Has a well-meaning international effort to cut pollution from ships contributed to a sudden warming of the waters in the north Atlantic this year? That is the extraordinary claim made this week in an article in Science magazine, the journal of the American Association for the Advancement of Science. It asserts that limits on the sulphur content of fuels used by ships have helped reduce sulphur pollution from those vessels by 80 per cent – but at the inadvertent cost of reducing cloud formation over the oceans and so speeding global warming.
Previously, well-used corridors of the Atlantic Ocean were covered with ‘ships tracks’ – yellowish, elongated clouds which followed the paths of passing ships. Now, the clouds have been diminished, and the waters are exposed to the full power of the sun, resulting in record sea surface temperatures. As Michael Diamond of Florida State University puts it, ‘It’s as if the world suddenly lost the cooling effect from a fairly large volcanic eruption each year.’ Sulphur Dioxide emissions from the eruption of Mount Pinatubo in the Philippines in June 1991, for example, have been claimed to have reduced global temperatures by 0.3 Celsius for three years.
The world is better off without the air above the oceans polluted with sulphur. It was sulphur emissions from coal-burning power stations which was responsible for acid rain. Yet the theory that ocean-warming has been exacerbated by a fall in clouds generated by ships’ exhausts has rekindled the question: should we be employing ‘geo-engineering’ in order to try to combat climate change?
The idea has been around a long time. Experiments in cloud-seeding by spraying silver iodide or other chemicals into the atmosphere have been carried out since the 1940s – with conflicting claims as to their success. But in recent years there has been a revival in fantastical ideas of engineering the climate. In 2015 the US National Academy of Sciences looked into the possibility of cooling the Earth by interfering with the ‘albedo’ of the Earth’s atmosphere – albedo being the proportion of solar energy absorbed, where 0 is total absorption and 1 total reflection. This could be achieved, it suggested, by regularly injecting aerosol-forming gases into the stratosphere. This, the report concluded, could help moderate temperatures in the Earth’s surface by “at least an order of magnitude less than the cost of decarbonising the global economy”. However, it also concluded that “proposed albedo modification approaches introduce environmental, ethical, social, political, economic, and legal risks associated with intended and unintended consequences”. The unintended consequences, it suggested, could consist of damage to the ozone layer, changes in patterns of precipitation and increased growth in forests.

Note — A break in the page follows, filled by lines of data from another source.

(** * cilium-haegress-operator: the reconciliation engine

    A shallow embedding of the controller of [controllers] (the
    HAEgressGatewayPolicy reconciler, its event router, its watch
    predicates and its background sweeper) and of
    [util.SyncServiceWithCiliumEgressGatewayPolicy].

    The API server, the event recorder and the clock are the environment.
    They are modelled by an explicit [World] that every call threads:
    the three object stores, a fault oracle consumed by each fallible call,
    the trace of store calls with their outcome, the recorded events, the
    clock and the reconciler's [lastServiceUpdate] cell.  The merge patch
    of the synchronizer is modelled on the document the code builds: its
    effect is fixed for the one-label document and left open for any other.
    Logging is not modelled. *)

From stdpp Require Import gmap strings list.
From Stdlib Require Import ZArith Lia.

(** ** Kubernetes objects *)

(** [types.NamespacedName], as the pair (Namespace, Name). *)
Abbreviation NamespacedName := (string * string)%type.

Record OwnerReference := mkOwnerReference {
  ref_Kind : string;
  ref_Name : string;
  ref_UID : string;
  ref_Controller : option bool     (* *bool *)
}.

Record ObjectMeta := mkObjectMeta {
  Name : string;
  Namespace : string;
  UID : string;
  Labels : gmap string string;       (* a nil map reads as the empty map *)
  Annotations : gmap string string;
  OwnerReferences : list OwnerReference
}.

Record LabelSelector := mkLabelSelector {
  MatchLabels : gmap string string
}.

Record EgressRule := mkEgressRule {
  NamespaceSelector : option LabelSelector;
  PodSelector : option LabelSelector
}.

Record EgressGateway := mkEgressGateway {
  NodeSelector : LabelSelector;
  Interface : string;
  EgressIP : string
}.

(** [ciliumv2.CiliumEgressGatewayPolicySpec]; the HAEgressGatewayPolicy
    carries the same Spec type (the reconciler copies it verbatim). *)
Record CiliumEgressGatewayPolicySpec := mkCEGPSpec {
  Selectors : list EgressRule;
  DestinationCIDRs : list string;
  ExcludedCIDRs : list string;
  egressGateway : EgressGateway
}.
(** * Tileable routing-resource graph builder and multiplexer bitstream encoder

    A shallow embedding of
    - [vpr7_x2p/vpr/SRC/device/rr_graph/rr_graph_tileable_builder.c]
      (segment allocator, channel builder, node census, graph assembler), and
    - the multiplexer bitstream builder ([find_mux_default_path_id],
      [build_cmos_mux_bitstream], [build_mux_bitstream]),
    followed by the properties of the specification that were checked
    against it.

    Conventions.  A [size_t] is a [Z] in [0, 2^64) and every arithmetic
    operation on it wraps; an [int] converted to [size_t] is reduced modulo
    [2^64].  A [double] is an IEEE-754 binary64 value ([spec_float] with
    precision 53).  A [std::vector] is a list; indexing out of range is
    undefined behaviour and is reported as [Undefined].  [exit(1)] and a
    failed assertion are reported as [Fatal].  Loops whose trip count is not
    bounded by the data take a fuel argument and report [OutOfFuel]. *)

From Stdlib Require Import ZArith List Bool Lia.
From Stdlib Require Import Floats.SpecFloat.
From stdpp Require Import base list.

Local Open Scope Z_scope.

(** ** Outcomes of a run *)

Inductive outcome (A : Type) : Type :=
| Ret (a : A)
| Fatal
| Undefined
| OutOfFuel.

Arguments Ret {A} a.
Arguments Fatal {A}.
Arguments Undefined {A}.
Arguments OutOfFuel {A}.

Definition outcome_bind {A B : Type} (f : A -> outcome B) (m : outcome A) : outcome B :=
  match m with
  | Ret a => f a
  | Fatal => Fatal
  | Undefined => Undefined
  | OutOfFuel => OutOfFuel
  end.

It was damage to the ozone layer, after all, which led to the banning of CFC gases in aerosol sprays, fridges and other products in the 1980s – it would be somewhat perverse now if we went back to spraying aerosols into the stratosphere which could cause damage to the ozone layer. Incidentally, the removal of man-made aerosols from the atmosphere has been claimed by some to be responsible for the sharp increase in global temperatures in the 1980s and 1990s.
In other words, the National Academy of Sciences concluded that while it might be cost-effective to try to limit global warming by tinkering with the Earth’s albedo, it was associated with the same kind of risks of global warming itself. If it is going to change rainfall patterns, causing flooding in some places and drought in others, isn’t that exactly the kind of thing which we are told we risk from rising carbon dioxide concentrations in the atmosphere?
Cloud-seeding experiments died a similar death, in Britain at least, after being blamed for the Lynmouth flood disaster of 1952, when nine inches of rain fell on parts of Exmoor in 24 hours, resulting in a torrent of water washing away part of the town and the loss of 35 lives. In spite of official denials that cloud-seeding experiments were underway at the time, documents later revealed that Operation Cumulus – a cloud-seeding experiment by the RAF – had indeed been taking place in Southern England between 4 and 15 August 1952 – the latter date being the day of the Lynmouth flood. Put like that, it sounds damning – except that Operation Cumulus was being conducted over Bedfordshire – 150 miles away from Exmoor. Operation Cumulus does, however, appear to have come to an abrupt halt after the Lynmouth flood – suggesting that those in charge feared its consequences. That the experiments were conducted by the RAF rather than a civilian body does also say something: that cloud-seeding was seen in Britain as much as a potential weapon as a useful means of say, alleviating drought. The practice is, however, still carried out by US ski resorts hoping to increase snow cover and by the Chinese – who are reported to have used it to deflect rain from the 2008 Beijing Olympics.
Cloud-seeding, at least, takes place in the lower atmosphere. To conduct experiments into changing the Earth’s albedo by spraying materials into the stratosphere would have much further-reaching consequences, with the potential for generating global conflict. There is already a political movement demanding climate reparations for historic greenhouse gas emissions. That should give a clue as to what would lie in store in the event of efforts to geo-engineer our way out of global warming.